Otherwise, the sequences that everybody remembers are virtually wordless: the massed parachutes spookily descending on Ste.-Mère-Église at two a.m., the rope-climbing assault on Pointe du Hoc, Priller and his wingman’s quixotic strafing run over the British beaches. (The thousands of invaders down below were too stunned to even try shooting the two planes down.) The movie’s best claim to grimy grandeur is the protracted re-creation of the near-debacle on Omaha Beach, where Hunter and poor old Eddie Albert meet their maker while trying to help Robert Mitchum’s stalwart Brigadier General Norman Cota save the day.
James Jones was irked enough by requests to sanitize the “excessive slaughter” to angrily ask Zanuck, “What did they think Omaha was, if not a ‘bloodbath’?” But even though Steven Spielberg’s Saving Private Ryan was truer to the gore quotient, The Longest Day is much more accurate about how long the ordeal went on. Although the movie beefs up Mitchum’s role by omitting the similar heroics of Colonel George A. Taylor in rallying the dazed troops on his share of the beachhead, including filching one of Taylor’s most famous quotes and putting it in Cota’s mouth instead, the salvage of the Omaha landings is rightly The Longest Day’s climax, because D-Day might well have failed if that linchpin beach in the middle of the invasion zone hadn’t been secured.
All in all, The Longest Day is about as square as a movie this idiosyncratically assembled can be, which doubtless helps account for its box-office success. Outdoing even Lawrence of Arabia, it was the biggest hit of 1962, and remained the most moneymaking black-and-white movie of all time until Schindler’s List displaced it over thirty years later.
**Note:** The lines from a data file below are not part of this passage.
(* ===== verification/RecoveryInv.v ===== *)
(** * GPU recovery: the event life cycle and its invariant

    The abstract life cycle of a recovery event, the well-formedness invariant of an event, and the
    effect of each handler of the controller on the event it works on. *)

From S2P Require Import Prelude GoStrings KubeTypes ApiTypes Common Client Drain Cluster OpenShift.
From S2P Require Import RecoveryNaming RecoveryNamingFacts RecoveryEvents RecoveryEventsFacts.
From S2P Require Import RecoveryController RecoveryFocus.

(** ** The life cycle

    An event waits (for an approval, for its node, for firmware), is started, and reaches a verdict;
    a failed event goes back to waiting only when it is approved again. *)

Inductive lifecycle : RecoveryEventState → RecoveryEventState → Prop :=
| L_park a b : approvable a = true → approvable b = true → lifecycle a b
| L_drain a : approvable a = true → lifecycle a RecoveryEventStateDraining
| L_start a : approvable a = true → lifecycle a RecoveryEventStateInProgress
| L_drained : lifecycle RecoveryEventStateDraining RecoveryEventStateInProgress
| L_drain_timeout : lifecycle RecoveryEventStateDraining RecoveryEventStateFailed
| L_succeed : lifecycle RecoveryEventStateInProgress RecoveryEventStateSucceeded
| L_fail : lifecycle RecoveryEventStateInProgress RecoveryEventStateFailed
| L_reapprove : lifecycle RecoveryEventStateFailed RecoveryEventStateWaitingApproval.

(** ** Well-formed events *)

Section Inv.
Context `{!Env}.

Record evtOK (e : RecoveryEvent) : Prop := mkEvtOK {
  ok_job : evt_State e = RecoveryEventStateInProgress ↔ evt_JobName e ≠ "";
  ok_msg : slen (evt_StateMessage e) ≤ maxStateMessageLen;
  ok_pods : length (evt_PodsBlockingDrain e) ≤ S maxPodsBlockingDrainReported;
  ok_claims : length (evt_ClaimsBlockingReset e) ≤ S maxPodsBlockingDrainReported;
  ok_drain : evt_State e = RecoveryEventStateDraining →
             is_Some (evt_DrainStartedAt e) ∧ IsReflash (evt_RecoveryType e) = false;
  ok_bdf : validDeviceBDF (evt_GPUBDF e) = true;
  ok_id : ∃ rt, rt ≠ RecoveryTypeUnset ∧
          evt_ID e = generateEventID (evt_NodeName e) (evt_GPUBDF e) rt;
}.

Definition sameIdent (e e' : RecoveryEvent) : Prop :=
  evt_ID e' = evt_ID e ∧ evt_NodeName e' = evt_NodeName e ∧ evt_GPUBDF e' = evt_GPUBDF e.
(* ===== verification/RecoveryDetection.v ===== *)
(** * GPU recovery: detection

    What [syncRecoveryEventsFromSlices] makes of the ResourceSlices: the set of tainted GPUs, the
    events it removes, adds and escalates. *)

From S2P Require Import Prelude GoStrings KubeTypes ApiTypes Common Client Drain Cluster OpenShift.
From S2P Require Import RecoveryNaming RecoveryNamingFacts RecoveryEvents RecoveryEventsFacts.
From S2P Require Import RecoveryController RecoveryFocus RecoveryInv.

(** ** The tainted GPUs *)

(** Some device taint calls for recovery [need] of the GPU [k] of the plan's model. *)
Definition calledFor (spec : GPURecoveryPlanSpec) (slices : list ResourceSlice) (k : deviceKey)
    (need : deviceNeed) : Prop :=
  ∃ slice dev taint, slice ∈ slices ∧ rs_driver slice = GPUDeviceClass ∧
    rs_nodeName slice = Some (dk_node k) ∧ dev ∈ rs_devices slice ∧
    deviceAttributeString (dev_attributes dev) DeviceAttrDeviceID = sp_DeviceID spec ∧
    deviceAttributeString (dev_attributes dev) DeviceAttrBDF = dk_bdf k ∧
    validDeviceBDF (dk_bdf k) = true ∧ taint ∈ dev_taints dev ∧
    taintToDeviceNeed taint (sp_DefaultResetType spec) = Some need.

Definition addNeed (active : gmap deviceKey deviceNeed) (kn : deviceKey * deviceNeed) :
    gmap deviceKey deviceNeed :=
  <[kn.1 := higherPriorityNeed (default noNeed (active !! kn.1)) kn.2]> active.

(** The needs in the order the slices list them. *)
Definition deviceNeeds (spec : GPURecoveryPlanSpec) (nodeName : string) (dev : Device) :
    list (deviceKey * deviceNeed) :=
  let bdf := deviceAttributeString (dev_attributes dev) DeviceAttrBDF in
  if bool_decide (deviceAttributeString (dev_attributes dev) DeviceAttrDeviceID = sp_DeviceID spec)
     && validDeviceBDF bdf
  then pair (mkDeviceKey nodeName bdf)
         <$> omap (λ t, taintToDeviceNeed t (sp_DefaultResetType spec)) (dev_taints dev)
  else [].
We’ll never know what might have happened if Samuel Fuller, a D-Day combat veteran who had about as much use for conventional uplift as draft-deferred John Wayne (whom he loathed) did for pacifism, had accepted Zanuck’s offer to direct the whole behemoth. Luckily, Fuller got to do his own version of life and death on Omaha Beach in The Big Red One, a movie as intransigently crazy as The Longest Day is heartily anodyne.
It may go without saying that Darryl F. Zanuck was no artist. But give him credit for this: his CinemaScope facsimile of D-Day didn’t dishonor the event. Me, I’ve spent almost fifty please-don’t-call-them-obsessive years chortling at The Longest Day’s most idiotic moments, including Paul Anka’s cheery theme song: “Many men came here as soldiers/Many men will pass this way/Many men will count the hours/As they live. . . the Longest Day!” But I won’t be a bit surprised if I wind up humming it on my deathbed.
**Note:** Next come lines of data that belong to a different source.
(* ===== verification/RecoveryPhases.v ===== *)
(** * GPU recovery: the phases of a reconcile pass

    The effect of each phase of [Reconcile] on the plan it holds: what an approval may start, what a
    drain or a Job verdict may change, and the status invariant the pass preserves. *)

From S2P Require Import Prelude GoStrings KubeTypes ApiTypes Common Client Drain Cluster OpenShift.
From S2P Require Import RecoveryNaming RecoveryNamingFacts RecoveryEvents RecoveryEventsFacts.
From S2P Require Import RecoveryController RecoveryFocus RecoveryInv RecoveryDetection.

Section Phases.
Context `{!Env} (r : GPURecoveryPlanReconciler).
Implicit Types (w : World Ev GPURecoveryPlan) (e : RecoveryEvent).

Lemma seq_split_lookup n pre i post :
  seq 0 n = pre ++ i :: post → i = length pre ∧ pre = seq 0 i ∧ i < n.
Proof.
  intros Hs. assert (seq 0 n !! length pre = Some i) as Hi by by rewrite Hs, list_lookup_middle.
  apply lookup_seq in Hi as [Hi Hlt]. simpl in Hi. subst i. split; [done|]. split; [|done].
  apply (f_equal (take (length pre))) in Hs. rewrite take_app_length, take_seq in Hs.
  rewrite Nat.min_l in Hs by lia. done.
Qed.
(** Joining the footprint and the Jobs of a part of the pass that creates none. *)
Lemma logged_noJob (P Q : list Ev → Ev → Prop) w w' :
  logged noJob w w' → loggedIn P w w' → loggedIn (λ h e, P h e ∧ ∀ j a, e = EvCreateJob j a → Q h e) w w'.
Proof.
  intros (n & Hn & HF) (n' & Hn' & HF'). assert (n' = n) as -> by (apply (app_inv_tail (log w)); congruence).
  exists n. split; [done|]. clear Hn Hn'. induction n as [|e n IH]; [done|]. inversion HF; subst. destruct HF'.
  split; [|by apply IH]. split; [done|]. by intros j a ->.
Qed.

(** The exchanges of the body of a pass, whatever the state it starts from: the footprint, and Jobs
    only for events that are among those it leaves in memory. *)
Definition bodyExchange w (p' : GPURecoveryPlan) (h : list Ev) (e : Ev) : Prop :=
  bodyEv (passScope w) h e ∧ ∀ j a, e = EvCreateJob j a → passEv r (phaseScope w p') h e.

Lemma reconcileBody_logged w :
  wp (reconcileBody r) (λ _ w', loggedIn (bodyExchange w (mem w')) w w') w.
Proof.
  unfold reconcileBody. apply wp_bind.
  eapply wp_mono; [eapply wp_and; [apply handleFinalizer_spec|apply keeps_wp, handleFinalizer_noJob]|].
  intros [[] [e|]] w1 [(Hl1 & _ & Hsame & _) Hj1]; try by (apply wp_ret, logged_noJob).
  assert (w1 = w) as -> by by apply Hsame. clear Hl1 Hj1 Hsame.
  apply wp_bind. eapply wp_mono.
  { eapply wp_and; [apply (traced_wp _ (passScope w)); [by apply traced_sync|apply inPassScope]|apply keeps_wp, sync_noJob]. }
  cbn beta. intros o w2 [[Hsc2 Hl2] Hj2].
  destruct o as [e|]; [apply wp_ret; by apply logged_noJob; [|apply loggedIn_body]|].
  assert (inScope (phaseScope w (mem w2)) w2) as Hph by (destruct Hsc2 as [[Hk _] Hb]; by split; [split; [done|intros l [= <-]]|]).
  assert (∀ w4, plan_Events (mem w4) = plan_Events (mem w2) ∨ identOf <$> plan_Events (mem w4) = identOf <$> plan_Events (mem w2) →
    loggedIn (passEv r (phaseScope w (mem w2))) w2 w4 → loggedIn (bodyExchange w (mem w4)) w w4) as Hjoin.
  { intros w4 Hev Hl. etrans; [by apply logged_noJob; [exact Hj2|apply loggedIn_body, Hl2]|].
    assert (phaseScope w (mem w4) = phaseScope w (mem w2)) as Heq.
    { unfold phaseScope. f_equal. f_equal. by destruct Hev as [-> | ->]. }
    eapply loggedIn_mono; [|exact Hl]. intros h e He. split; [left; by eapply passEv_weaken|].
    intros j a _. by rewrite Heq. }
  apply wp_bind, wp_getMem, wp_bind. eapply wp_mono; [apply ensureOpenShift_spec|]. cbn beta.
  intros o w3 [Hm3 Hl3]. specialize (Hl3 _ Hph).
  assert (inScope (phaseScope w (mem w2)) w3) as Hph3.
  { destruct Hph as [Hk Hb]. split; [by rewrite Hm3|]. etrans; [exact Hb|]. by eapply loggedIn_grows. }
  destruct o as [e|].
  - apply wp_bind, wp_modMem, wp_ret. apply Hjoin; cbn [mem].
    + left. by rewrite appendMessagePlan_events, Hm3.
    + etrans; [exact Hl3|]. by exists [].
  - eapply wp_mono; [apply (traced_wp _ _ _ (traced_reconcilePhases r _ _) Hph3)|]. cbn beta.
    intros res w4 [[[_ Hids] _] Hl4]. apply Hjoin; [right; by apply Hids|by etrans].
Qed.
1962 trailer for The Longest Day (3:05)
The Longest Day. 1962. Directed by Ken Annakin, Andrew Marton, and Bernhard Wicki. Screenplay by Cornelius Ryan, from his book, with additional contributions by Romain Gary, James Jones, David Pursall, and Jack Seddon. With Richard Burton, Irene Demick, Gert Fröbe, Curt Jürgens, Robert Mitchum, and John Wayne, among many others.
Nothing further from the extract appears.